Wednesday’s Word: Affinity Fraud

By Dylan Donley, Spring 2014 Graduate Research Assistant

Affinity fraud refers to investment scams that prey upon members of identifiable groups, such as religious, ethnic, or military communities, the elderly, or professional groups, by pretending to be or actually being a member of such groups. Affinity fraudsters seek to manipulate the trust, friendship, and esprit de corps found in close-knit groups and use it to their advantage to sell fraudulent investments. In some cases, affinity fraudsters even enlist respected community, religious, or military leaders from within a group to spread the word about a scam and convince other members that a fraudulent investment is legitimate.

For more information about affinity fraud, read more here, here and here.

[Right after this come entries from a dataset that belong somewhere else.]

(* ===== verification/BackendPath.v ===== *)
(** * Values in the paths of backend requests

    services/backend_path.py: what may become a segment of a path; with the
    parts of the language it and the firewall code use: [urllib.parse.quote]
    and the syntax [ipaddress.ip_network] accepts. *)
From Stdlib Require Import ZArith Lia Ascii String.
From stdpp Require Import base list strings pretty.
From S2P Require Import Prelude Text.

(** ** [quote(text, safe="")] *)

Definition is_alnum (c : ascii) : bool :=
  let n := nat_of_ascii c in
  ((Nat.leb 48 n && Nat.leb n 57) || (Nat.leb 65 n && Nat.leb n 90) || (Nat.leb 97 n && Nat.leb n 122))%bool.

Definition unreserved (c : ascii) : bool := (is_alnum c || mem_str (String c "") ["_"; "."; "-"; "~"])%bool.

Definition upper_hex (n : nat) : ascii := ascii_of_nat (if Nat.ltb n 10 then 48 + n else 55 + n)%nat.

Definition percent (c : ascii) : string :=
  let n := nat_of_ascii c in
  String "%" (String (upper_hex (n / 16)) (String (upper_hex (n mod 16)) "")).

Fixpoint quote (s : string) : string :=
  match s with
  | EmptyString => ""
  | String c s' => (if unreserved c then String c "" else percent c) +:+ quote s'
  end.

(** ** backend_path.py *)

Definition MAX_SEGMENT_LENGTH : nat := 253.
Definition MAX_VMID : Z := 999999999.

(** [_SEGMENT_RE.fullmatch(text)] *)
Definition segment_char (c : ascii) : bool := (is_alnum c || mem_str (String c "") ["."; "_"; "-"])%bool.
Definition segment_match (s : string) : bool :=
  match s with String c s' => (is_alnum c && all_chars segment_char s')%bool | EmptyString => false end.

(** [UnsafeBackendPathSegment] is a [ValueError]. *)
Definition safe_path_segment (value : pyval) : result string :=
  let text := strip (str (match value with VNone => VStr "" | v => v end)) in
  if (is_empty text || Nat.ltb MAX_SEGMENT_LENGTH (String.length text))%bool
  then Err (ValueError "path segment is empty or too long")
  else if negb (segment_match text) then Err (ValueError "path segment contains forbidden characters")
  else if contains ".." text then Err (ValueError "path segment contains a dot-dot sequence")
  else Ok (quote text).

Definition safe_vm_type (value : pyval) : result string :=
  let text := lower (strip (str (match value with VNone => VStr "" | v => v end))) in
  if mem_str text ["qemu"; "lxc"] then Ok text else Err (ValueError "guest type must be qemu or lxc").

Definition safe_vmid (value : pyval) : result string :=
  match value with
  | VBool _ => Err (ValueError "VMID must be a positive integer")
  | _ =>
      let text := strip (str (match value with VNone => VStr "" | v => v end)) in
      if negb (nonempty text && all_chars is_digit text)%bool then Err (ValueError "VMID must be a positive integer")
      else match int_of_string text with
           | Some vmid =>
               if ((1 <=? vmid) && (vmid <=? MAX_VMID))%bool then Ok (pretty vmid)
               else Err (ValueError "VMID is out of range")
           | None => Err (ValueError "VMID must be a positive integer")
           end
  end.

(** ** [ipaddress.ip_network(text, strict=False)]: is the text a network? *)

(** A decimal octet: one to three digits, no leading zero, up to 255. *)
Definition parse_octet (s : string) : option Z :=
  if (is_empty s || negb (all_chars is_digit s) || Nat.ltb 3 (String.length s))%bool then None
  else if (negb (String.eqb s "0") && startswith "0" s)%bool then None
  else match int_of_string s with Some n => if n <=? 255 then Some n else None | None => None end.

Definition ipv4_int (s : string) : option Z :=
  match List.map parse_octet (split "." s) with
  | [Some a; Some b; Some c; Some d] => Some (((a * 256 + b) * 256 + c) * 256 + d)
  | _ => None
  end.

(** A prefix length in digits, up to [limit]. *)
Definition prefix_length (limit : Z) (s : string) : bool :=
  (nonempty s && all_chars is_digit s &&
   match int_of_string s with Some n => n <=? limit | None => false end)%bool.

(** Ones followed by zeroes: the distance to [2 ^ 32] is a power of two. *)
Definition contiguous (n : Z) : bool := Z.eqb (Z.land (2 ^ 32 - n) (2 ^ 32 - n - 1)) 0.

Definition ipv4_mask (s : string) : bool :=
  (prefix_length 32 s ||
   match ipv4_int s with Some n => (contiguous n || contiguous (2 ^ 32 - 1 - n))%bool | None => false end)%bool.

Definition is_ipv4_network (text : string) : bool :=
  match split "/" text with
  | [addr] => match ipv4_int addr with Some _ => true | None => false end
  | [addr; mask] => (match ipv4_int addr with Some _ => true | None => false end && ipv4_mask mask)%bool
  | _ => false
  end.

Definition hex_digit_char (c : ascii) : bool :=
  let n := nat_of_ascii c in
  ((Nat.leb 48 n && Nat.leb n 57) || (Nat.leb 65 n && Nat.leb n 70) || (Nat.leb 97 n && Nat.leb n 102))%bool.

Definition is_hextet (s : string) : bool :=
  (nonempty s && all_chars hex_digit_char s && Nat.leb (String.length s) 4)%bool.

(** The pieces between colons, a dotted last one counting for two. *)
Definition ipv6_parts (s : string) : option (list string) :=
  let parts := split ":" s in
  if Nat.ltb (List.length parts) 3 then None
  else match List.rev parts with
       | l :: front =>
           if contains "." l
           then match ipv4_int l with Some _ => Some (List.rev front ++ ["0"; "0"]) | None => None end
           else Some parts
       | [] => None
       end.

Definition empty_inside (parts : list string) : list nat :=
  List.filter (fun i => is_empty (default "x" (parts !! i))) (seq 1 (List.length parts - 2)).

Definition is_ipv6_address (s : string) : bool :=
  match ipv6_parts s with
  | None => false
  | Some parts =>
      let n := List.length parts in
      let first := default "" (parts !! 0%nat) in
      let final := default "" (parts !! (n - 1)%nat) in
      if Nat.ltb 9 n then false
      else match empty_inside parts with
           | [] => (Nat.eqb n 8 && forallb is_hextet parts)%bool
           | [i] =>
               let hi := take i parts in
               let lo := drop (S i) parts in
               let hi := if is_empty first then drop 1 hi else hi in
               let lo := if is_empty final then removelast lo else lo in
               (negb (is_empty first && negb (Nat.eqb (List.length hi) 0)) &&
                negb (is_empty final && negb (Nat.eqb (List.length lo) 0)) &&
                Nat.leb (List.length hi + List.length lo) 7 &&
                forallb is_hextet (hi ++ lo))%bool
           | _ => false
           end
  end.

(** [addr%scope]: a scope is not empty and has no further percent sign. *)
Definition ipv6_with_scope (s : string) : bool :=
  match split "%" s with
  | [addr] => is_ipv6_address addr
  | [addr; scope] => (nonempty scope && is_ipv6_address addr)%bool
  | _ => false
  end.

Definition is_ipv6_network (text : string) : bool :=
  match split "/" text with
  | [addr] => ipv6_with_scope addr
  | [addr; mask] => (ipv6_with_scope addr && prefix_length 128 mask)%bool
  | _ => false
  end.

Definition is_ip_network (text : string) : bool := (is_ipv4_network text || is_ipv6_network text)%bool.

Example networks :
  List.map is_ip_network
    ["10.0.0.0/8"; "10.0.0.1"; "192.168.0.0/255.255.0.0"; "10.0.0.0/0.0.0.255"; "fd00::/8"; "::1"; "fe80::1%eth0";
     "::ffff:10.0.0.1"; "1:2:3:4:5:6:7:8/128"] = repeat true 9 /\
  List.map is_ip_network
    [""; "."; ".."; "10.0.0"; "10.0.0.256"; "010.0.0.1"; "10.0.0.0/33"; "10.0.0.0/255.0.255.0"; ":::"; "1::2::3";
     "12345::"; "management"; "a/b/c"] = repeat false 13.
Proof. vm_compute. split; reflexivity. Qed.

(** ** Segments *)

Definition path_char (c : ascii) : bool := (unreserved c || Ascii.eqb c "%")%bool.

(** A segment of a path that names one level and nothing else: no separator,
    no query, no fragment, and neither the current nor the parent level. *)
Definition plain (s : string) : bool :=
  (nonempty s && all_chars path_char s && negb (mem_str s ["."; ".."]))%bool.

Lemma quote_chars (s : string) : all_chars path_char (quote s) = true.
Proof.
  induction s as [|c s IH]; [done|]. cbn [quote]. rewrite all_chars_app, IH, andb_true_r.
  destruct (unreserved c) eqn:E; [cbn [all_chars]; unfold path_char; by rewrite E|].
  clear IH s. unfold percent. destruct c as [[] [] [] [] [] [] [] []]; reflexivity.
Qed.

Lemma quote_id (s : string) : all_chars unreserved s = true -> quote s = s.
Proof.
  induction s as [|c s IH]; [done|]. cbn [all_chars quote]. intros [Hc Hs]%andb_true_iff.
  by rewrite Hc, IH.
Qed.

Lemma quote_dots (s : string) : mem_str (quote s) ["."; ".."] = true -> mem_str s ["."; ".."] = true.
Proof.
  assert (Hone : forall c s t, quote (String c s) = String "." t -> c = "."%char /\ quote s = t).
  { intros c u t. cbn [quote]. destruct (unreserved c) eqn:E; [by intros [= -> <-]|].
    unfold percent. rewrite app_cons_string. by intros [=]. }
  rewrite !mem_str_spec, !elem_of_cons, elem_of_nil. intros [H|[H|[]]].
  - destruct s as [|c s]; [done|]. apply Hone in H as [-> H]. destruct s as [|b s]; [by left|].
    cbn [quote] in H. by destruct (unreserved b).
  - destruct s as [|c s]; [done|]. apply Hone in H as [-> H]. destruct s as [|b s]; [done|].
    apply Hone in H as [-> H]. destruct s as [|a s]; [by right; left|].
    cbn [quote] in H. by destruct (unreserved a).
Qed.

Lemma quote_plain (s : string) :
  nonempty s = true -> mem_str s ["."; ".."] = false -> plain (quote s) = true.
Proof.
  intros Hn Hd. unfold plain. rewrite quote_chars.
  assert (nonempty (quote s) = true) as ->.
  { destruct s as [|c s]; [done|]. cbn [quote]. by destruct (unreserved c). }
  destruct (mem_str (quote s) ["."; ".."]) eqn:E; [|done]. apply quote_dots in E. congruence.
Qed.

(** A validated segment is the text itself: a letter or digit, then letters,
    digits, dots, underscores and hyphens, never two dots in a row. *)
Theorem safe_segment_confined (value : pyval) (t : string) :
  safe_path_segment value = Ok t ->
  plain t = true /\ segment_match t = true /\ contains ".." t = false /\ (String.length t <= MAX_SEGMENT_LENGTH)%nat.
Proof.
  unfold safe_path_segment. set (text := strip _).
  destruct (is_empty text) eqn:He; [done|]. cbn [orb].
  destruct (Nat.ltb_spec MAX_SEGMENT_LENGTH (String.length text)) as [|Hl]; [done|].
  destruct (segment_match text) eqn:Hm; [|done]. destruct (contains ".." text) eqn:Hd; [done|]. cbn [negb].
  assert (Hq : quote text = text).
  { apply quote_id. destruct text as [|c s]; [done|]. cbn [segment_match] in Hm. cbn [all_chars].
    apply andb_true_iff in Hm as [Hc Hs]. apply andb_true_iff. split; [unfold unreserved; by rewrite Hc|].
    revert Hs. apply all_chars_impl. all_ascii. }
  intros [= <-]. rewrite Hq. split; [|done].
  rewrite <- Hq. apply quote_plain; [unfold nonempty; by rewrite He|].
  apply mem_str_false. rewrite !not_elem_of_cons. split_and!; [by intros E; rewrite E in Hm|by intros E; rewrite E in Hm|].
  apply not_elem_of_nil.
Qed.

(** An address or network, quoted, is one segment too. *)
Lemma network_segment (text : string) : is_ip_network text = true -> plain (quote text) = true.
Proof.
  intros H. apply quote_plain.
  - destruct text; [by vm_compute in H|reflexivity].
  - apply mem_str_false. rewrite !not_elem_of_cons.
    split_and!; [by intros ->; vm_compute in H..|apply not_elem_of_nil].
Qed.

Lemma safe_vmid_range (value : pyval) (t : string) :
  safe_vmid value = Ok t -> exists vmid, t = pretty vmid /\ 1 <= vmid <= MAX_VMID.
Proof.
  unfold safe_vmid. intros H. assert (Hgen : forall text,
    (if negb (nonempty text && all_chars is_digit text)%bool then Err (ValueError "VMID must be a positive integer")
     else match int_of_string text with
          | Some vmid => if ((1 <=? vmid) && (vmid <=? MAX_VMID))%bool then Ok (pretty vmid)
                         else Err (ValueError "VMID is out of range")
          | None => Err (ValueError "VMID must be a positive integer")
          end) = Ok t -> exists vmid, t = pretty vmid /\ 1 <= vmid <= MAX_VMID).
  { intros text. destruct (nonempty text && all_chars is_digit text)%bool; cbn [negb]; [|by intros [=]]. destruct (int_of_string text) as [vmid|]; [|done].
    destruct (Z.leb_spec 1 vmid), (Z.leb_spec vmid MAX_VMID); cbn [andb]; intros [= <-]. eauto. }
  destruct value; try discriminate H; exact (Hgen _ H).
Qed.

Wednesday’s Word: Mediation

By Dylan Donley, Spring 2014 Graduate Research Assistant

Mediation is an informal, voluntary process in which a neutral (i.e., the mediator) chosen by both parties facilitates negotiations between the disputing parties. Unlike arbitration, mediation is not considered binding. If the parties agree to mediate, they will not give up any right to arbitrate or litigate if they are unable to agree and come to a satisfactory conclusion.

Wednesday’s Word: Neutral

By Dylan Donley, Spring 2014 Graduate Research Assistant

The term neutral as used in terms of FINRA arbitrators and mediators, refers to a mutually agreed upon impartial intermediary that has no financial, official, or personal interest in the investment dispute over which the parties are being requested to proceed. FINRA Rule 12405(a) states the type of disclosures a FINRA arbitrator must make if there are circumstances which might preclude the arbitrator from rendering an objective and impartial determination in the proceeding.

Wednesday’s Word: Arbitration

By Dylan Donley, Spring 2014 Graduate Research Assistant

Arbitration is a form of alternative dispute resolution in which consists of a hearing and the determination of a dispute or settling of differences between parties by a person or panel of people mutually agreed upon by the parties. In terms of arbitration relating to investment disputes, FINRA has a specific arbitration process by which investors are able to have their investment disputes against their brokers or dealers heard and resolved by an arbitrator or panel of arbitrators. The results of arbitration are binding on both parties.

For more information about the FINRA securities arbitration process, read more here.

Wednesday’s Word: BrokerCheck

By Dylan Donley, Spring 2014 Graduate Research Assistant

BrokerCheck is a free publicly accessible FINRA database that allows investors to research the educational and professional backgrounds of current and former brokers and brokerage firms registered by FINRA. BrokerCheck includes information such as current licensing status and history, employment history, and, if any, reported regulatory, customer dispute, criminal and other relevant matters. It is a useful tool for all potential investors to use before making any investment decisions with a particular broker or brokerage firm.